**Task brief**
Whatever appears in the listing, return all of it exactly.

[[ Material provided open ]]

Definition rule4_pairs (r : Receipt) : Z := Z.quot (GoInt.len_list (Items r)) 2.
Definition rule4_points (r : Receipt) : Z := GoInt.mul (rule4_pairs r) 5.
Definition rule4_line (r : Receipt) : string :=
  itoa (rule4_points r) +++ " points - " +++ itoa (GoInt.len_list (Items r))
  +++ " items (" +++ itoa (rule4_pairs r) +++ " pairs @ 5 points each)".

Definition rule6_line : string := "6 points - purchase day is odd".
Definition rule7_line : string :=
  "10 points - purchase time is between 2:00pm and 4:00pm".

(** The parsed total, and the tests of rules 3, 6 and 7. *)
Definition total_value (r : Receipt) : float64 := fst (ParseFloat (Total r)).
Definition quarter_multiple (total : float64) : bool :=
  Float64.eqb (Mod total const_0_25) zero.
Definition odd_day (r : Receipt) : bool :=
  negb (Z.rem (Day (fst (Parse_date (PurchaseDate r)))) 2 =? 0).
Definition afternoon (r : Receipt) : bool :=
  let h := Hour (fst (Parse_clock (PurchaseTime r))) in (h =? 14) || (h =? 15).

(** Rule 5, for one item: the length of the trimmed description, the
    test the code applies to it, the points and the line. *)
Definition trimmed_length (it : Item) : Z :=
  GoInt.len_string (TrimSpace (ShortDescription it)).
Definition item_qualifies (it : Item) : bool := Z.rem (trimmed_length it) 3 =? 0.

Section Rules.

Variable unrepresentable : float64 -> Z.

Definition round_dollar (total : float64) : bool :=
  Float64.eqb total (of_int (to_int unrepresentable total)).

(** [int(math.Ceil(price * 0.2))] for a price string. *)
Definition price_points (price : string) : Z :=
  to_int unrepresentable (Ceil (Float64.mul (fst (ParseFloat price)) const_0_2)).

Definition item_line (it : Item) : string :=
  itoa (price_points (Price it)) +++ " points - " +++ quote
  +++ TrimSpace (ShortDescription it) +++ quote +++ " is "
  +++ itoa (trimmed_length it) +++ " characters (a multiple of 3), item price "
  +++ fixed2 (fst (ParseFloat (Price it))) +++ " * 0.2 = "
  +++ fixed2 (Float64.mul (fst (ParseFloat (Price it))) const_0_2)
  +++ " which is rounded to: " +++ itoa (price_points (Price it)) +++ " points".

Definition item_points (it : Item) : Z :=
  worth (item_qualifies it) (price_points (Price it)).
Definition item_lines (it : Item) : list string :=
  when (item_qualifies it) (item_line it).

(** The points of the two rules on the total, and their lines. *)
Definition total_points (total : float64) : Z :=
  worth (round_dollar total) 50 + worth (quarter_multiple total) 25.
Definition total_lines (total : float64) : list string :=
  when (round_dollar total) rule2_line ++ when (quarter_multiple total) rule3_line.

(** The sum of all contributions, before reduction to an [int]. *)
Definition raw_points (r : Receipt) : Z :=
  rule1_points r + total_points (total_value r) + rule4_points r
  + sumZ (map item_points (Items r))
  + worth (odd_day r) 6 + worth (afternoon r) 10.

Definition all_lines (r : Receipt) : list string :=
  [rule1_line r] ++ total_lines (total_value r) ++ [rule4_line r]
  ++ flat_map item_lines (Items r)
  ++ when (odd_day r) rule6_line ++ when (afternoon r) rule7_line.

End Rules.

(** The contributions of the rules other than 2 and 3. *)
Definition other_points (unrepresentable : float64 -> Z) (r : Receipt) : Z :=
  rule1_points r + rule4_points r
  + sumZ (map (item_points unrepresentable) (Items r))
  + worth (odd_day r) 6 + worth (afternoon r) 10.

(* ================================================================== *)
(** ** Reading a breakdown line back

    The integer [n] at the head of a line [{n} points ...]: the text before
    the first space read as a decimal integer, provided the word [points]
    follows. *)
Fixpoint cut_token (s : string) : string * string :=
  match s with
  | "" => ("", "")
  | String c s' =>
      if Ascii.eqb c " " then ("", s')
      else let '(tok, rest) := cut_token s' in (String c tok, rest)
  end.

Fixpoint has_prefix (p s : string) : bool :=
  match p, s with
  | "", _ => true
  | String a p', String b s' => Ascii.eqb a b && has_prefix p' s'
  | String _ _, "" => false
  end.

Definition leading_points (line : string) : option Z :=
  let '(tok, rest) := cut_token line in
  if has_prefix "points" rest
  then option_map Z.of_int (NilZero.int_of_string tok)
  else None.

(** The sum of the leading integers of the lines, as a mathematical
    integer; [None] if a line has none. *)
Fixpoint sum_leading (lines : list string) : option Z :=
  match lines with
  | [] => Some 0
  | line :: rest =>
      match leading_points line, sum_leading rest with
      | Some n, Some m => Some (n + m)
      | _, _ => None
      end
  end.

Definition not_space (c : ascii) : bool := negb (Ascii.eqb c " ").

Fixpoint string_forall (p : ascii -> bool) (s : string) : bool :=
  match s with
  | "" => true
  | String c s' => p c && string_forall p s'
  end.

(* ================================================================== *)
(** ** The checks of [validateReceipt], one by one *)

(** The language of a regular expression. *)
Inductive Lang : regex -> string -> Prop :=
| Lang_Eps : Lang Eps ""
| Lang_Class (p : ascii -> bool) (c : ascii) :
    p c = true -> Lang (Class p) (String c "")
| Lang_Cat (r1 r2 : regex) (s1 s2 : string) :
    Lang r1 s1 -> Lang r2 s2 -> Lang (Cat r1 r2) (s1 +++ s2)
| Lang_Alt_l (r1 r2 : regex) (s : string) : Lang r1 s -> Lang (Alt r1 r2) s
| Lang_Alt_r (r1 r2 : regex) (s : string) : Lang r2 s -> Lang (Alt r1 r2) s
| Lang_Star_nil (r : regex) : Lang (Star r) ""
| Lang_Star_app (r : regex) (s1 s2 : string) :
    Lang r s1 -> Lang (Star r) s2 -> Lang (Star r) (s1 +++ s2).

Fixpoint string_In (c : ascii) (s : string) : Prop :=
  match s with
  | "" => False
  | String c' s' => c' = c \/ string_In c s'
  end.

(** The seven reasons. *)
Definition invalid_retailer : error := errors_New "retailer name is invalid".
Definition invalid_date : error :=
  errors_New "purchaseDate must be in YYYY-MM-DD format".
Definition invalid_time : error :=
  errors_New "purchaseTime must be in HH:mm 24-hour format".
Definition empty_items : error :=
  errors_New "items array must have at least one item".
Definition invalid_description : error :=
  errors_New "item shortDescription is invalid".
Definition invalid_price : error :=
  errors_New "item price must be a valid decimal number".
Definition invalid_total : error :=
  errors_New "total must be a valid decimal number".

Definition reasons : list error :=
  [invalid_retailer; invalid_date; invalid_time; empty_items;
   invalid_description; invalid_price; invalid_total].

(** The tests the code applies to each field. *)
Definition retailer_ok (s : string) : bool :=
  negb (String.eqb s "") && MatchString retailer_re s.
Definition date_ok (s : string) : bool :=
  match snd (Parse_date s) with None => true | Some _ => false end.
Definition time_ok (s : string) : bool :=
  match snd (Parse_clock s) with None => true | Some _ => false end.
Definition description_ok (s : string) : bool :=
  negb (String.eqb s "") && MatchString description_re s.
Definition decimal_ok (s : string) : bool := MatchString decimal_re s.

(** The rules of the validator in the order of the specification, each a
    pair of a test for the violation and the reason; per item, the
    description comes before the price. *)
Definition checks (r : Receipt) : list (bool * error) :=
  [ (negb (retailer_ok (Retailer r)), invalid_retailer);
    (negb (date_ok (PurchaseDate r)), invalid_date);
    (negb (time_ok (PurchaseTime r)), invalid_time);
    (match Items r with [] => true | _ :: _ => false end, empty_items) ]
  ++ flat_map (fun it => [ (negb (description_ok (ShortDescription it)),
                            invalid_description);
                           (negb (decimal_ok (Price it)), invalid_price) ])
              (Items r)
  ++ [ (negb (decimal_ok (Total r)), invalid_total) ].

[[ Material provided closed ]]

**Solution to this task**
Definition rule4_pairs (r : Receipt) : Z := Z.quot (GoInt.len_list (Items r)) 2.
Definition rule4_points (r : Receipt) : Z := GoInt.mul (rule4_pairs r) 5.
Definition rule4_line (r : Receipt) : string :=
  itoa (rule4_points r) +++ " points - " +++ itoa (GoInt.len_list (Items r))
  +++ " items (" +++ itoa (rule4_pairs r) +++ " pairs @ 5 points each)".

Definition rule6_line : string := "6 points - purchase day is odd".
Definition rule7_line : string :=
  "10 points - purchase time is between 2:00pm and 4:00pm".

(** The parsed total, and the tests of rules 3, 6 and 7. *)
Definition total_value (r : Receipt) : float64 := fst (ParseFloat (Total r)).
Definition quarter_multiple (total : float64) : bool :=
  Float64.eqb (Mod total const_0_25) zero.
Definition odd_day (r : Receipt) : bool :=
  negb (Z.rem (Day (fst (Parse_date (PurchaseDate r)))) 2 =? 0).
Definition afternoon (r : Receipt) : bool :=
  let h := Hour (fst (Parse_clock (PurchaseTime r))) in (h =? 14) || (h =? 15).

(** Rule 5, for one item: the length of the trimmed description, the
    test the code applies to it, the points and the line. *)
Definition trimmed_length (it : Item) : Z :=
  GoInt.len_string (TrimSpace (ShortDescription it)).
Definition item_qualifies (it : Item) : bool := Z.rem (trimmed_length it) 3 =? 0.

Section Rules.

Variable unrepresentable : float64 -> Z.

Definition round_dollar (total : float64) : bool :=
  Float64.eqb total (of_int (to_int unrepresentable total)).

(** [int(math.Ceil(price * 0.2))] for a price string. *)
Definition price_points (price : string) : Z :=
  to_int unrepresentable (Ceil (Float64.mul (fst (ParseFloat price)) const_0_2)).

Definition item_line (it : Item) : string :=
  itoa (price_points (Price it)) +++ " points - " +++ quote
  +++ TrimSpace (ShortDescription it) +++ quote +++ " is "
  +++ itoa (trimmed_length it) +++ " characters (a multiple of 3), item price "
  +++ fixed2 (fst (ParseFloat (Price it))) +++ " * 0.2 = "
  +++ fixed2 (Float64.mul (fst (ParseFloat (Price it))) const_0_2)
  +++ " which is rounded to: " +++ itoa (price_points (Price it)) +++ " points".

Definition item_points (it : Item) : Z :=
  worth (item_qualifies it) (price_points (Price it)).
Definition item_lines (it : Item) : list string :=
  when (item_qualifies it) (item_line it).

(** The points of the two rules on the total, and their lines. *)
Definition total_points (total : float64) : Z :=
  worth (round_dollar total) 50 + worth (quarter_multiple total) 25.
Definition total_lines (total : float64) : list string :=
  when (round_dollar total) rule2_line ++ when (quarter_multiple total) rule3_line.

(** The sum of all contributions, before reduction to an [int]. *)
Definition raw_points (r : Receipt) : Z :=
  rule1_points r + total_points (total_value r) + rule4_points r
  + sumZ (map item_points (Items r))
  + worth (odd_day r) 6 + worth (afternoon r) 10.

Definition all_lines (r : Receipt) : list string :=
  [rule1_line r] ++ total_lines (total_value r) ++ [rule4_line r]
  ++ flat_map item_lines (Items r)
  ++ when (odd_day r) rule6_line ++ when (afternoon r) rule7_line.

End Rules.

(** The contributions of the rules other than 2 and 3. *)
Definition other_points (unrepresentable : float64 -> Z) (r : Receipt) : Z :=
  rule1_points r + rule4_points r
  + sumZ (map (item_points unrepresentable) (Items r))
  + worth (odd_day r) 6 + worth (afternoon r) 10.

(* ================================================================== *)
(** ** Reading a breakdown line back

    The integer [n] at the head of a line [{n} points ...]: the text before
    the first space read as a decimal integer, provided the word [points]
    follows. *)
Fixpoint cut_token (s : string) : string * string :=
  match s with
  | "" => ("", "")
  | String c s' =>
      if Ascii.eqb c " " then ("", s')
      else let '(tok, rest) := cut_token s' in (String c tok, rest)
  end.

Fixpoint has_prefix (p s : string) : bool :=
  match p, s with
  | "", _ => true
  | String a p', String b s' => Ascii.eqb a b && has_prefix p' s'
  | String _ _, "" => false
  end.

Definition leading_points (line : string) : option Z :=
  let '(tok, rest) := cut_token line in
  if has_prefix "points" rest
  then option_map Z.of_int (NilZero.int_of_string tok)
  else None.

(** The sum of the leading integers of the lines, as a mathematical
    integer; [None] if a line has none. *)
Fixpoint sum_leading (lines : list string) : option Z :=
  match lines with
  | [] => Some 0
  | line :: rest =>
      match leading_points line, sum_leading rest with
      | Some n, Some m => Some (n + m)
      | _, _ => None
      end
  end.

Definition not_space (c : ascii) : bool := negb (Ascii.eqb c " ").

Fixpoint string_forall (p : ascii -> bool) (s : string) : bool :=
  match s with
  | "" => true
  | String c s' => p c && string_forall p s'
  end.

(* ================================================================== *)
(** ** The checks of [validateReceipt], one by one *)

(** The language of a regular expression. *)
Inductive Lang : regex -> string -> Prop :=
| Lang_Eps : Lang Eps ""
| Lang_Class (p : ascii -> bool) (c : ascii) :
    p c = true -> Lang (Class p) (String c "")
| Lang_Cat (r1 r2 : regex) (s1 s2 : string) :
    Lang r1 s1 -> Lang r2 s2 -> Lang (Cat r1 r2) (s1 +++ s2)
| Lang_Alt_l (r1 r2 : regex) (s : string) : Lang r1 s -> Lang (Alt r1 r2) s
| Lang_Alt_r (r1 r2 : regex) (s : string) : Lang r2 s -> Lang (Alt r1 r2) s
| Lang_Star_nil (r : regex) : Lang (Star r) ""
| Lang_Star_app (r : regex) (s1 s2 : string) :
    Lang r s1 -> Lang (Star r) s2 -> Lang (Star r) (s1 +++ s2).

Fixpoint string_In (c : ascii) (s : string) : Prop :=
  match s with
  | "" => False
  | String c' s' => c' = c \/ string_In c s'
  end.

(** The seven reasons. *)
Definition invalid_retailer : error := errors_New "retailer name is invalid".
Definition invalid_date : error :=
  errors_New "purchaseDate must be in YYYY-MM-DD format".
Definition invalid_time : error :=
  errors_New "purchaseTime must be in HH:mm 24-hour format".
Definition empty_items : error :=
  errors_New "items array must have at least one item".
Definition invalid_description : error :=
  errors_New "item shortDescription is invalid".
Definition invalid_price : error :=
  errors_New "item price must be a valid decimal number".
Definition invalid_total : error :=
  errors_New "total must be a valid decimal number".

Definition reasons : list error :=
  [invalid_retailer; invalid_date; invalid_time; empty_items;
   invalid_description; invalid_price; invalid_total].

(** The tests the code applies to each field. *)
Definition retailer_ok (s : string) : bool :=
  negb (String.eqb s "") && MatchString retailer_re s.
Definition date_ok (s : string) : bool :=
  match snd (Parse_date s) with None => true | Some _ => false end.
Definition time_ok (s : string) : bool :=
  match snd (Parse_clock s) with None => true | Some _ => false end.
Definition description_ok (s : string) : bool :=
  negb (String.eqb s "") && MatchString description_re s.
Definition decimal_ok (s : string) : bool := MatchString decimal_re s.

(** The rules of the validator in the order of the specification, each a
    pair of a test for the violation and the reason; per item, the
    description comes before the price. *)
Definition checks (r : Receipt) : list (bool * error) :=
  [ (negb (retailer_ok (Retailer r)), invalid_retailer);
    (negb (date_ok (PurchaseDate r)), invalid_date);
    (negb (time_ok (PurchaseTime r)), invalid_time);
    (match Items r with [] => true | _ :: _ => false end, empty_items) ]
  ++ flat_map (fun it => [ (negb (description_ok (ShortDescription it)),
                            invalid_description);
                           (negb (decimal_ok (Price it)), invalid_price) ])
              (Items r)
  ++ [ (negb (decimal_ok (Total r)), invalid_total) ].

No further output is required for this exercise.